In the mystical world of Nusantara, magic scrolls are considered to be one of the most sought after amulets and talismans. As a part of the Malay world, the Indonesian archipelago is known around the world for its authentic occult practices. The Indonesian spiritual and ritual practices are part of a larger, ancient mystical tradition which shares common features with other Southeast Asian countries such as Malaysia, Thailand, and Cambodia.
In Thailand, for instance, magic scrolls are referred to as 'takrut'. Just like the Indonesian and Malaysian magic scrolls, takrut usually feature magical spells and are stuffed with sacred herbs and powders. However, the main difference between the Thai and Indonesian talismanic scrolls is the use of magical spells and sacred lettering; the Thai use Buddhist spells and Cambodian Khom lettering, whereas the Indonesians will use Islamic spells and Arabic lettering.
Since this Indonesian magic scroll is made and blessed by a dukun in Sumatra, it thus explains the significant similarities it shares with the basic concept of the Thai takrut. Indeed, the island of Sumatra as well as neighboring country Malaysia have since long been influenced by Thai culture – and vice versa. Hence, the unique socio-religious diversity is one of the strongholds of Indonesian mystical tradition as practiced in Sumatra.

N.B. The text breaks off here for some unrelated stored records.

(* ===== verification/AgentMain.v ===== *)
(** * The process of the version 2 agent
    (cmd/arcalb-agent/main.go, internal/agent/watcher/watcher.go, internal/pkg/otel/setup.go)

    [run] opens the parts of the agent, starts them, waits, stops and closes them; a
    goroutine of it watches the virtual IPs, cleans up what is stale before the first
    event is handled, and says that the agent is ready.  The two are trees of calls,
    interleaved; that each part does what it promises is proved in the other files. *)

From Stdlib Require Import SpecFloat.
From stdpp Require Import base tactics list gmap strings pretty relations.
From S2P Require Import Prelude Types Net Store Routing Vpp VppSim Validation Health Yaml Duration Config Process.

Module Otel.
Import Process.
(** ** Telemetry (setup.go) *)
Record OtelConfig := { ServiceName : string; ServiceVersion : string; Endpoint : string; Insecure : bool; MetricsEnabled : bool }.
Inductive provider := Tracer | Meter.
#[global] Instance provider_eq_dec : EqDecision provider.
Proof. solve_decision. Defined.
Inductive ocall : Type → Type :=
  | NewResource (name version : string) : ocall error
  | NewTraceExporter (endpoint : string) (insecure : bool) : ocall error
  | NewPrometheusExporter : ocall error
  | SetProvider (p : provider) : ocall unit
  | ShutdownProvider (p : provider) : ocall error.
Definition setupTraces (cfg : OtelConfig) : proc ocall (err + list provider) :=
  if bool_decide (Endpoint cfg ≠ "") then
    orReturn (NewTraceExporter (Endpoint cfg) (Insecure cfg)) (λ e, inl (errorf "failed to create OTLP trace exporter: " e))
      (_ ← call (SetProvider Tracer); mret (inr [Tracer]))
  else mret (inr []).
Definition setupMetrics (cfg : OtelConfig) (fns : list provider) : proc ocall (err + list provider) :=
  if MetricsEnabled cfg then
    orReturn NewPrometheusExporter (λ e, inl (errorf "failed to create Prometheus exporter: " e))
      (_ ← call (SetProvider Meter); mret (inr (fns ++ [Meter])))
  else mret (inr fns).
(** The providers to shut down. *)
Definition Setup (cfg : OtelConfig) : proc ocall (err + list provider) :=
  orReturn (NewResource (ServiceName cfg) (ServiceVersion cfg)) (λ e, inl (errorf "failed to create OTel resource: " e))
    (fns ← setupTraces cfg; match fns with inl e => mret (inl e) | inr fns => setupMetrics cfg fns end).
Fixpoint shutdownFrom (firstErr : error) (fns : list provider) : proc ocall error :=
  match fns with
  | [] => mret firstErr
  | fn :: fns => e ← call (ShutdownProvider fn); shutdownFrom (match firstErr with None => e | _ => firstErr end) fns
  end.
Definition Shutdown (fns : list provider) : proc ocall error := shutdownFrom None fns.

(** The providers in use: a set-up that succeeds returns them all, and a shutdown reaches
    every one whatever fails. *)
Definition fault {B} (c : ocall B) (live : list provider) : bool :=
  match c with SetProvider p => bool_decide (p ∈ live) | ShutdownProvider p => negb (bool_decide (p ∈ live)) | _ => false end.
Definition effect {B} (c : ocall B) (r : B) (live : list provider) : list provider :=
  match c with SetProvider p => live ++ [p] | ShutdownProvider p => filter (λ q, q ≠ p) live | _ => live end.
#[local] Abbreviation wp := (wp (@fault) (@effect)).
Lemma Setup_live cfg : wp (Setup cfg) (λ r live, match r with inr fns => fns = live ∧ NoDup fns | inl _ => live ⊆ [Tracer] end) [].
Proof.
  apply wp_orReturn; [done|intros; simpl; set_solver|]. apply proc_wp_bind. unfold setupTraces. case_bool_decide.
  - apply wp_orReturn; [done|intros; simpl; set_solver|]. split; [done|]. intros []. unfold setupMetrics. simpl. destruct (MetricsEnabled cfg).
    + apply wp_orReturn; [done|intros; simpl; set_solver|]. split; [done|]. intros []. split; [done|]. repeat constructor; set_solver.
    + split; [done|]. repeat constructor; set_solver.
  - unfold setupMetrics. simpl. destruct (MetricsEnabled cfg).
    + apply wp_orReturn; [done|intros; simpl; set_solver|]. split; [done|]. intros []. split; [done|]. repeat constructor; set_solver.
    + split; [done|constructor].
Qed.
Lemma Shutdown_all fns : NoDup fns → wp (Shutdown fns) (λ _ live, live = []) fns.
Proof.
  unfold Shutdown. generalize (@None err). induction fns as [|p fns IH]; intros e Hn; [done|]. apply NoDup_cons in Hn as [Hp Hn].
  split; [simpl; by rewrite bool_decide_eq_true_2 by (by left)|]. intros r. simpl.
  rewrite filter_cons_False by auto. replace (filter (λ q, q ≠ p) fns) with fns; [by apply IH|].
  symmetry. clear -Hp. induction fns as [|q fns IH]; [done|]. apply not_elem_of_cons in Hp as [Hq Hp].
  rewrite filter_cons_True by auto. by rewrite IH.
Qed.
End Otel.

Thus, the magic scroll is made according proper tradition, i.e. the talisman is ritually consecrated through a lengthy series of incantations performed by a traditional dukun. The mystical object is empowered with magical spells that serve as a powerful form of protection against inauspicious energies; one's aura is shielded against the negative influence of evil forces (ghosts, spirits, etc.). Not only is this magic scroll a very effective tool to ward off black magic, but also to improve one's fate by turning bad luck into good fortune. Furthermore, the magic scroll can bring windfall luck, thereby helping one to become successful in business.